From George Hay
Richmond. March 8. 1815
I ought to ask your pardon and I do ask it, for not having returned long ago, the book which you were so good as to lend me. M. Rayneval has been of Service to me, on more occasions than one: he has more liberality than Some of his predecessors: but the Science of public law appears to me to be far, very far from that point, to which Some very obvious principles are capable of conducting it.
Scotts bill was dismissed in June last, and the Execution for the Costs was delivered in October to Mr Wirt. I did believe until the receipt of your late letter that I had duly informed you of the decision.
I have Some rough notes on the Subject of party Spirit. My object is to trace it step by step to its real origin in the human heart. Humes essay on parties in general is unworthy of the subject and of himself. I think that I may venture, tho’ I know not exactly when, to publish my reflections on this very interesting topic, about which however I have no books to consult. If you recollect any, from which you conceive any aid can be derived, I should deem1 myself honored & obliged, by your taking the trouble to point them out.
RC (DLC); endorsed by TJ as received 10 Mar. 1815 and so recorded in SJL.
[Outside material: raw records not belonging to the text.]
(** ** The layout: file offsets are virtual addresses *)

Definition note_at : Z := 64 + 5 * 56.
Definition dynamic_at : Z := (note_at + size_of sample_note + 7) / 8 * 8.
Definition hash_at : Z := dynamic_at + 9 * 16.
Definition symbols_at : Z := hash_at + 24.
Definition strings_at : Z := symbols_at + 2 * 24.
Definition relocations_at : Z := strings_at + 8.
Definition descriptor_at : Z := (relocations_at + 24 + 63) / 64 * 64.
Definition code_at : Z := descriptor_at + 64.
Definition data_at : Z := code_at + 64.
Definition file_end : Z := data_at + 8.

Definition program_header (type flags offset file_size memory_size alignment : Z) : bytes :=
  le_bytes 4 type ++ le_bytes 4 flags ++ le_bytes 8 offset ++ le_bytes 8 offset ++
  le_bytes 8 offset ++ le_bytes 8 file_size ++ le_bytes 8 memory_size ++ le_bytes 8 alignment.

Definition sample_header : bytes :=
  [x7f; x45; x4c; x46; x02; x01; x01; x40; x03] ++ replicate 7 x00 ++
  le_bytes 2 3 ++ le_bytes 2 224 ++ le_bytes 4 1 ++ le_bytes 8 0 ++ le_bytes 8 64 ++
  le_bytes 8 0 ++ le_bytes 4 kAmdgpuMachineGfx1101 ++ le_bytes 2 64 ++ le_bytes 2 56 ++
  le_bytes 2 5 ++ le_bytes 2 0 ++ le_bytes 2 0 ++ le_bytes 2 0.

Definition sample_program_headers : bytes :=
  program_header 1 4 0 code_at code_at 64 ++
  program_header 1 5 code_at 64 64 64 ++
  program_header 1 6 data_at 8 40 64 ++
  program_header 4 4 note_at (size_of sample_note) (size_of sample_note) 4 ++
  program_header 2 4 dynamic_at 144 144 8.

Definition sample_dynamic : bytes :=
  concat ((fun '(tag, value) => le_bytes 8 tag ++ le_bytes 8 value) <$>
    [(4, hash_at); (5, strings_at); (10, 6); (6, symbols_at); (11, 24);
     (7, relocations_at); (8, 24); (9, 24); (0, 0)]).

Definition sample_descriptor : bytes :=
  le_bytes 4 256 ++ le_bytes 4 32 ++ le_bytes 4 16 ++ replicate 4 x00 ++
  le_bytes 8 (code_at - descriptor_at) ++ replicate 20 x00 ++ le_bytes 4 1 ++ le_bytes 4 2 ++
  le_bytes 4 3 ++ le_bytes 2 0x400 ++ le_bytes 2 0 ++ replicate 4 x00.

Definition sample_object : bytes := Eval vm_compute in
  let parts :=
    pad_to 8 (sample_header ++ sample_program_headers ++ sample_note) ++
    sample_dynamic ++
    le_bytes 4 1 ++ le_bytes 4 2 ++ le_bytes 4 1 ++ le_bytes 4 0 ++ le_bytes 4 0 ++ le_bytes 4 0 ++
    replicate 24 x00 ++
    le_bytes 4 1 ++ [x11; x00] ++ le_bytes 2 1 ++ le_bytes 8 descriptor_at ++ le_bytes 8 64 ++
    [x00; x6b; x2e; x6b; x64; x00; x00; x00] ++
    le_bytes 8 data_at ++ le_bytes 8 13 ++ le_bytes 8 code_at in
  pad_to 64 parts ++ sample_descriptor ++ replicate 64 xbf ++ replicate 8 xff.

(** What the loader makes of it. *)
Definition sample_code_object : CodeObject := Eval vm_compute in
  match parse_code_object (Some sample_object) (size_of sample_object) with
  | Ok result => pr_code_object result
  | _ => default_code_object
  end.

Example sample_accepted :
  parse_code_object (Some sample_object) (size_of sample_object) =
    Ok (mkParseResult sample_code_object no_error).
Proof. vm_compute. reflexivity. Qed.

(** ** The loader's and runtime's theorems on the sample object

    Each theorem with hypotheses is applied to [sample_object] or to the code
    object the loader makes of it. *)

(** ** Shared facts *)

Lemma sample_size : size_of sample_object = 1224.
Proof. reflexivity. Qed.

Lemma sample_size_u64 : is_u64 (size_of sample_object).
Proof. rewrite sample_size. lia. Qed.

Lemma sample_wf : code_object_wf (size_of sample_object) sample_code_object.
Proof.
  destruct (parse_code_object_cases sample_object sample_size_u64) as (result & Hp & Hwf).
  rewrite sample_accepted in Hp. simplify_eq. by apply Hwf.
Qed.

Lemma sample_table : elf_table sample_object 64 5.
Proof. split; try (vm_compute; reflexivity); rewrite ?sample_size; unfold kElf64ProgramHeaderSize; lia. Qed.

Definition sample_segments : list LoadSegment := co_load_segments sample_code_object.

Lemma sample_segments_wf : Forall (segment_wf (size_of sample_object)) sample_segments.
Proof. apply sample_wf. Qed.

Definition sample_plan : LoadPlan := co_load_plan sample_code_object.

Lemma sample_plan_typed : plan_typed sample_plan.
Proof. apply (loader_plan_typed _ _ sample_wf). Qed.

Lemma sample_kernels_typed : Forall kernel_typed (co_kernels sample_code_object).
Proof. apply (loader_kernels_typed _ _ sample_wf). Qed.

Definition sample_kernel_info : KernelInfo :=
  match co_kernels sample_code_object with k :: _ => k | [] => default_kernel_info end.

Lemma sample_kernel_ok : kernel_metadata_ok sample_kernel_info.
Proof.
  pose proof (loader_kernels _ _ sample_wf) as H.
  assert (co_kernels sample_code_object = [sample_kernel_info]) as E by (vm_compute; reflexivity).
  rewrite E in H. by apply Forall_cons in H as [[? _ _ _ _ _ _ _ _] _].
Qed.

Lemma sample_supported : image_supported sample_code_object sample_plan.
Proof.
  assert (plan_relocations sample_plan = [mkRelocation RelocationEncoding.Rela 1216 13 0 1152 0 false])
    as Er by (vm_compute; reflexivity).
  assert (co_kernels sample_code_object = [sample_kernel_info]) as Ek by (vm_compute; reflexivity).
  split; rewrite ?Er, ?Ek.
  - vm_compute. reflexivity.
  - split; vm_compute; [discriminate|reflexivity].
  - vm_compute. discriminate.
  - repeat constructor; simpl; lia.
  - vm_compute. repeat constructor.
  - repeat constructor.
Qed.

(** ** The loader *)

Lemma parse_code_object_wf_witness :
  code_object_wf (size_of sample_object) sample_code_object /\
  Forall (descriptor_agrees sample_object (co_load_segments sample_code_object)) (co_kernels sample_code_object).
Proof. exact (parse_code_object_wf sample_object _ sample_size_u64 sample_accepted eq_refl). Defined.

Lemma parse_code_object_total_witness :
  exists result, parse_code_object (Some sample_object) (size_of sample_object) = Ok result.
Proof. exact (parse_code_object_total sample_object sample_size_u64). Defined.

Lemma parse_document_total_witness :
  safe (parse_document (encode sample_metadata) 0 (size_of (encode sample_metadata)) 0) (value_wf 65).
Proof.
  apply parse_document_total; [vm_compute; split; [discriminate|reflexivity]|lia| |lia].
  vm_compute. discriminate.
Defined.

Definition sample_parsed : list ParsedLoadSegment :=
  (fun s => mkParsedLoadSegment s 0) <$> sample_segments.

Lemma sample_parsed_ranges :
  Forall (range_in_u64 seg_virtual_address seg_memory_size) sample_parsed.
Proof. repeat (constructor; [unfold range_in_u64; simpl; lia|]). constructor. Qed.

Lemma sample_parsed_search :
  find_overlapping_segment seg_virtual_address seg_memory_size sample_parsed = None.
Proof. vm_compute. reflexivity. Qed.


Lemma decode_arguments_layout_witness :
  safe (decode_kernel_arguments sample_kernel 16)
    (fun '(l, explicit_size) => arguments_wf 16 l explicit_size).
Proof.
  apply (decode_arguments_layout 4); [|lia]. unfold sample_kernel, sample_argument.
  repeat first [apply Forall_nil_2 | apply Forall_cons_2 | constructor | lia |
    by apply (bool_decide_unpack _)].
Defined.

Definition sample_symbol : Symbol := mkSymbol descriptor_at 64 1 1 symbols_at.

Lemma kernel_descriptor_decoded_witness :
  safe (decode_kernel_descriptor sample_object sample_segments sample_symbol sample_kernel_info)
    (fun k => kernel_ok sample_segments k /\ descriptor_agrees sample_object sample_segments k /\ ki_name k = ki_name sample_kernel_info /\
              ki_symbol_name k = ki_symbol_name sample_kernel_info).
Proof.
  apply kernel_descriptor_decoded;
    [apply sample_size_u64|vm_compute; split; [discriminate|reflexivity]|
     apply sample_segments_wf|apply sample_kernel_ok].
Defined.

Lemma metadata_note_search_total_witness :
  safe (find_metadata_note sample_object (size_of sample_object)) (metadata_in_file sample_object).
Proof. exact (metadata_note_search_total sample_object 64 5 sample_table). Defined.

Lemma relocations_bounded_witness :
  safe (append_relocations sample_object (size_of sample_object) sample_segments)
    (relocations_wf sample_segments).
Proof. exact (relocations_bounded sample_object 64 5 _ sample_table sample_segments_wf). Defined.

Lemma load_plan_exact_witness :
  safe (build_load_plan sample_object (size_of sample_object) sample_code_object)
    (fun result => plan_wf sample_segments (co_load_plan result)).
Proof.
  apply (load_plan_exact sample_object 64 5 sample_code_object sample_table sample_segments_wf).
  vm_compute. repeat constructor; discriminate.
Defined.

(** ** The image *)

Lemma two_pointer_overlap_exact_witness :
  copy_and_zero_fill_ranges_overlap sample_plan = true <->
  exists c z, c ∈ plan_copies sample_plan /\ z ∈ plan_zero_fills sample_plan /\
    copy_meets_zero_fill c z.
Proof. apply two_pointer_overlap_exact; [apply sample_plan_typed|vm_compute; reflexivity..]. Defined.

Lemma protection_search_exact_witness :
  range_has_protection sample_plan 1152 64 kElfExecute = true <->
  exists p, p ∈ plan_protections sample_plan /\ Z.land (lp_flags p) kElfExecute = kElfExecute /\
    lp_virtual_address p <= 1152 /\ 1152 + 64 <= lp_virtual_address p + lp_size p.
Proof.
  apply protection_search_exact; [apply sample_plan_typed|lia|lia|vm_compute; reflexivity].
Defined.

Lemma validate_plan_exact_witness :
  let requirements := executable_image_requirements (Some sample_object) (size_of sample_object) sample_code_object in
  (status_ok (rq_status requirements) = true <->
   (Some sample_object = None -> size_of sample_object = 0) /\ plan_valid (size_of sample_object) sample_code_object sample_plan) /\
  (status_ok (rq_status requirements) = true ->
   plan_image_size sample_plan <= rq_allocation_size requirements < plan_image_size sample_plan + 4096 /\
   rq_allocation_size requirements mod kExecutableImagePageSize = 0).
Proof.
  exact (validate_plan_exact (Some sample_object) (size_of sample_object) sample_code_object sample_plan_typed
    sample_kernels_typed).
Defined.

Lemma translate_address_exact_witness :
  let r := translate_executable_address sample_plan 65536 1088 64 64 in
  translatable sample_plan 65536 1088 64 64 /\
    r = mkAddressResult image_ok (65536 + (1088 - plan_image_virtual_address sample_plan)) \/
  ~ translatable sample_plan 65536 1088 64 64 /\
    status_ok (ar_status r) = false /\ ar_gpu_address r = 0.
Proof. apply translate_address_exact; [apply sample_plan_typed|lia..]. Defined.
David Hume’s essay on parties in general first appeared in his Essays, Moral and Political (Edinburgh, 1741), 105–18. In it he argues that the founders of sects and factions ought “to be detested and hated; because the Influence of Factions is directly contrary to that of Laws. Factions subvert Government; render Laws impotent, and beget the fiercest Animosities among Men of the same Nation”; contends that parties “rise more easily, and propagate themselves faster in free Governments”; posits that they may be divided into two categories, the personal and those based “on some real Difference of Sentiment or Interest”; states that within the latter, those concerned with “abstract speculative Principles” are particularly dangerous to the body politic; gives as an example the often bloody disputes over theology; and accuses religious parties of being “more furious and enrag’d than the most cruel Factions, that ever arose from Interest or Ambition.”
1. Manuscript: “deemed.”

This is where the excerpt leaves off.